(Entries shown begins)

Lemma created_wf s pid t kernel : wf s → procs s !! pid = None → threads s !! t = None → wf (created s pid t kernel).
Proof.
  intros Hw Hp Hfresh. destruct (fresh_thread s t Hw Hfresh) as [Hkt Hct]. set (p' := mk_process ALIVE kernel [t] false 1).
  assert (pid ∉ processes s) as Hnew by (intros [? ?]%(w_processes _ Hw); congruence). split; cbn.
  - intros x thx. rewrite lookup_insert_Some. intros [[<- <-]|[Hne Hx]]; cbn.
    + exists p'. rewrite lookup_insert_eq. split_and!; [done|by left|]. apply elem_of_app. right. by left.
    + destruct (w_process _ Hw x thx Hx) as (q&Hq&Hin&Hps). exists q. rewrite lookup_insert_ne by (intros E; by apply (thread_not_of s pid x thx)).
      split_and!; [done|done|]. apply elem_of_app. by left.
  - intros pid' q x. rewrite lookup_insert_Some. intros [[<- <-]|[Hne Hq]] Hin; cbn in Hin.
    + apply list_elem_of_singleton in Hin as ->. eexists. by rewrite lookup_insert_eq.
    + destruct (w_tids _ Hw pid' q x Hq Hin) as (thx&Hx&?). exists thx. by rewrite lookup_insert_ne by congruence.
  - intros pid' q. rewrite lookup_insert_Some. intros [[<- <-]|[Hne Hq]]; [apply NoDup_singleton|by apply (w_nodup _ Hw pid')].
  - intros pid' Hin. apply elem_of_app in Hin as [Hin|Hin%list_elem_of_singleton]; [|subst pid'; rewrite lookup_insert_eq; by eauto].
    rewrite lookup_insert_ne by (by intros <-). by apply (w_processes _ Hw).
  - apply NoDup_app. split_and!; [apply (w_listed _ Hw)| |apply NoDup_singleton]. by intros x Hx ->%list_elem_of_singleton.
  - intros x thx. rewrite lookup_insert_Some. intros [[<- <-]|[Hne Hx]]; [done|]. by apply (w_blocked _ Hw x).
  - intros pid' q x thx. rewrite !lookup_insert_Some. intros [[<- <-]|[Hne Hq]] Hs Hin; [done|]. destruct (w_tids _ Hw pid' q x Hq Hin) as (?&Hx0&_).
    intros [[<- _]|[_ Hx]]; [congruence|]. by apply (w_stopped _ Hw pid' q x).
  - rewrite lookup_insert_ne by done. apply (w_cur _ Hw).
  - unfold runnable. rewrite created_state by done. apply (w_idle _ Hw).
Qed.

(Entries shown ends)

**What needs to be done**. Would you repeat the lines from the one containing "split_and!; [done|done|]. apply" through the end of the data, exactly, with nothing before or after them?

**Solution**.
      split_and!; [done|done|]. apply elem_of_app. by left.
  - intros pid' q x. rewrite lookup_insert_Some. intros [[<- <-]|[Hne Hq]] Hin; cbn in Hin.
    + apply list_elem_of_singleton in Hin as ->. eexists. by rewrite lookup_insert_eq.
    + destruct (w_tids _ Hw pid' q x Hq Hin) as (thx&Hx&?). exists thx. by rewrite lookup_insert_ne by congruence.
  - intros pid' q. rewrite lookup_insert_Some. intros [[<- <-]|[Hne Hq]]; [apply NoDup_singleton|by apply (w_nodup _ Hw pid')].
  - intros pid' Hin. apply elem_of_app in Hin as [Hin|Hin%list_elem_of_singleton]; [|subst pid'; rewrite lookup_insert_eq; by eauto].
    rewrite lookup_insert_ne by (by intros <-). by apply (w_processes _ Hw).
  - apply NoDup_app. split_and!; [apply (w_listed _ Hw)| |apply NoDup_singleton]. by intros x Hx ->%list_elem_of_singleton.
  - intros x thx. rewrite lookup_insert_Some. intros [[<- <-]|[Hne Hx]]; [done|]. by apply (w_blocked _ Hw x).
  - intros pid' q x thx. rewrite !lookup_insert_Some. intros [[<- <-]|[Hne Hq]] Hs Hin; [done|]. destruct (w_tids _ Hw pid' q x Hq Hin) as (?&Hx0&_).
    intros [[<- _]|[_ Hx]]; [congruence|]. by apply (w_stopped _ Hw pid' q x).
  - rewrite lookup_insert_ne by done. apply (w_cur _ Hw).
  - unfold runnable. rewrite created_state by done. apply (w_idle _ Hw).
Qed.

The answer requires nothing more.